* _Data supplied_
(** The thread that reads. *)
Lemma desktop_read_ok works g c' :
  history_ok g -> worker_step (DesktopRead works) (clip g) = Some c' -> history_ok (note (DesktopRead works) g c').
Proof.
  intros [Ha Hk Hw Hr Ho Hres Hs]. cbn [worker_step note]. destruct (reader (clip g)) eqn:Erd; try done. intros [= <-].
  split; cbn; [|done|done| |done| |done]; destruct works; try done;
    destruct (read_clipboard (desktop (clip g))) as [v|] eqn:Ed; cbn; try done.
  intros v' [= <-]. destruct (users g); [by left|right]. specialize (Hk eq_refl v eq_refl). unfold known in Hk.
  destruct (writer (clip g)); cbn in *; try done; by destruct Ha.
Qed.
Lemma observe_ok g c' : history_ok g -> worker_step Observe (clip g) = Some c' -> history_ok (note Observe g c').
Proof.
  intros [Ha Hk Hw Hr Ho Hres Hs]. cbn [worker_step note]. destruct (reader (clip g)) as [| | |v|] eqn:Erd; try done.
  destruct (observe_cases v (clip_state (clip g))) as [(El & Est & Hn)|(El & Eo)].
  - destruct (observe v _) as [st' ob]. cbn in *. subst st'. intros [= <-]. rewrite bool_decide_eq_false_2 by done. by split.
  - rewrite Eo. intros [= <-]. destruct (Hr v eq_refl) as [Hru|]; [|done]. split; cbn; [done| | |done|done|done|done].
    + intros Hus. by rewrite (Ho v eq_refl Hus) in Hru.
    + intros v' cur Ew. rewrite Ew in Ha. by destruct Ha.
Qed.
Lemma hand_over_ok g c' : history_ok g -> worker_step HandOver (clip g) = Some c' -> history_ok (note HandOver g c').
Proof.
  intros [Ha Hk Hw Hr Ho Hres Hs]. cbn [worker_step note]. destruct (reader (clip g)) as [| | | |r] eqn:Erd; try done.
  destruct (read_result (clip g)); [done|]. intros [= <-]. split; cbn; try done.
  apply Forall_app. split; [done|]. destruct r as [v|]; [|done]. constructor; [|done]. cbn. by eapply Hres.
Qed.

(** The thread that writes. *)
Lemma read_current_ok works g c' :
  history_ok g -> worker_step (ReadCurrent works) (clip g) = Some c' -> history_ok (note (ReadCurrent works) g c').
Proof.
  intros [Ha Hk Hw Hr Ho Hres Hs]. cbn [worker_step note]. destruct (writer (clip g)) eqn:Ew; try done. intros [= <-].
  split; cbn; [done| |done..]. intros Hu v Hv. specialize (Hk Hu v Hv). unfold known in *. rewrite Ew in Hk. cbn.
  destruct works; auto.
Qed.
Lemma commit_ok g c' : history_ok g -> worker_step Commit (clip g) = Some c' -> history_ok (note Commit g c').
Proof.
  intros [Ha Hk Hw Hr Ho Hres Hs]. cbn [worker_step note]. destruct (writer (clip g)) as [| | |q cur|] eqn:Ew; try done.
  assert (Hrd : reading (reader (clip g)) = false) by (destruct (reading _); [by destruct Ha|done]).
  assert (Hn : forall v, reader (clip g) <> ReadDone v) by (intros v E; by rewrite E in Hrd).
  unfold commit_remote. destruct (match baseline q with Some _ => _ | None => _ end); intros [= <-].
  - split; cbn; [congruence| |done..]. intros Hu v Hv. specialize (Hk Hu v Hv). unfold known in *. rewrite Ew in Hk. by destruct Hk.
  - split; cbn; [congruence| |by intros v c0 [= <- _]| |done..].
    + intros Hu v Hv. specialize (Hk Hu v Hv). unfold known in *. rewrite Ew in Hk. cbn. by destruct Hk.
    + intros v E. by destruct (Hn v).
Qed.
Lemma set_desktop_ok works g c' :
  history_ok g -> worker_step (SetDesktop works) (clip g) = Some c' ->
  blind_failure (note (SetDesktop works) g c') = false -> history_ok (note (SetDesktop works) g c').
Proof.
  intros [Ha Hk Hw Hr Ho Hres Hs]. cbn [worker_step note]. destruct (writer (clip g)) as [| | | |v cur] eqn:Ew; try done.
  assert (Hrd : reading (reader (clip g)) = false) by (destruct (reading _); [by destruct Ha|done]).
  assert (Hn : forall x, reader (clip g) <> ReadDone x) by (intros x E; by rewrite E in Hrd).
  destruct works; intros [= <-]; cbn.
  - intros _. split; cbn; [congruence| |done| | |done|done]; [|..];
    [intros _ x Hx; rewrite (read_offer_of _ _ Hx); by eapply Hw|..]; intros x E; by destruct (Hn x).
  - intros [_ Hb]%orb_false_iff. split; cbn; [congruence| |done| |done..].
    + intros Hu x Hx. specialize (Hk Hu x Hx). unfold known in *. rewrite Ew in Hk. destruct Hk as [->|Hk]; done.
    + intros x E. by destruct (Hn x).
Qed.

Lemma history_step_ok e g g' :
  history_ok g -> history_step e g = Some g' -> blind_failure g' = false -> history_ok g'.
Proof.
  intros Hg. unfold history_step. destruct (worker_step e (clip g)) as [c'|] eqn:E; [|done]. intros [= <-] Hb.
  destruct (reaches e) eqn:He; [|by apply other_step_ok].
  destruct e; try done; [by apply desktop_read_ok|by apply observe_ok|by apply hand_over_ok|by apply read_current_ok
    |by apply commit_ok|by apply set_desktop_ok].
Qed.
Lemma blind_stays e g g' : history_step e g = Some g' -> blind_failure g' = false -> blind_failure g = false.
Proof.
  unfold history_step. destruct (worker_step e (clip g)) as [c'|]; [|done]. intros [= <-].
  destruct e as [| | | | | | | | | |[]| | |]; try done. by intros [? _]%orb_false_iff.
Qed.
Lemma blind_stays_run l : forall g g', history_run l g = Some g' -> blind_failure g' = false -> blind_failure g = false.
Proof.
  induction l as [|e l IH]; intros g g'; cbn [history_run]; [by intros [= <-]|].
  destruct (history_step e g) as [g1|] eqn:E; [|done]. cbn. intros Hr Hb. by eapply blind_stays, IH.
Qed.
Lemma history_run_ok l : forall g g',
  history_ok g -> history_run l g = Some g' -> blind_failure g' = false -> history_ok g'.
Proof.
  induction l as [|e l IH]; intros g g' Hg; cbn [history_run]; [by intros [= <-]|].
  destruct (history_step e g) as [g1|] eqn:E; [|done]. cbn. intros Hr Hb. eapply IH; [|done..].
  eapply history_step_ok; [done..|]. by eapply blind_stays_run.
Qed.

(** One read, from the request to the answer. *)
Definition one_read : list WorkerEvent := [AskRead; TakeReadRequest; LockRead; DesktopRead true; Observe; HandOver].
Lemma one_read_reports v g :
  read_clipboard (desktop (clip g)) = Some v -> reader (clip g) = ReadIdle -> writing (writer (clip g)) = false ->
  read_result (clip g) = None ->
  exists g', history_run one_read g = Some g' /\ last (clip_state (clip g')) = Some v /\ desktop (clip g') = desktop (clip g)
    /\ read_result (clip g') = Some (if bool_decide (last (clip_state (clip g)) = Some v) then None else Some v).
Proof.
  destruct g as [[d st rq wq rd wr rr] us ru sh bf]. cbn. intros Hd -> Hw ->. unfold history_step. cbn. rewrite Hw. cbn. rewrite Hd. cbn.
  unfold observe. case_bool_decide as Hl; cbn.
  - rewrite bool_decide_eq_false_2 by (by destruct (remote_origin st)). cbn. eexists. split; [reflexivity|]. done.
  - eexists. split; [reflexivity|]. done.
Qed.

* _Your objective_
Copy all lines above where "induction" is present.

* _Task result_
  induction l as [|e l IH]; intros g g'; cbn [history_run]; [by intros [= <-]|].
  induction l as [|e l IH]; intros g g' Hg; cbn [history_run]; [by intros [= <-]|].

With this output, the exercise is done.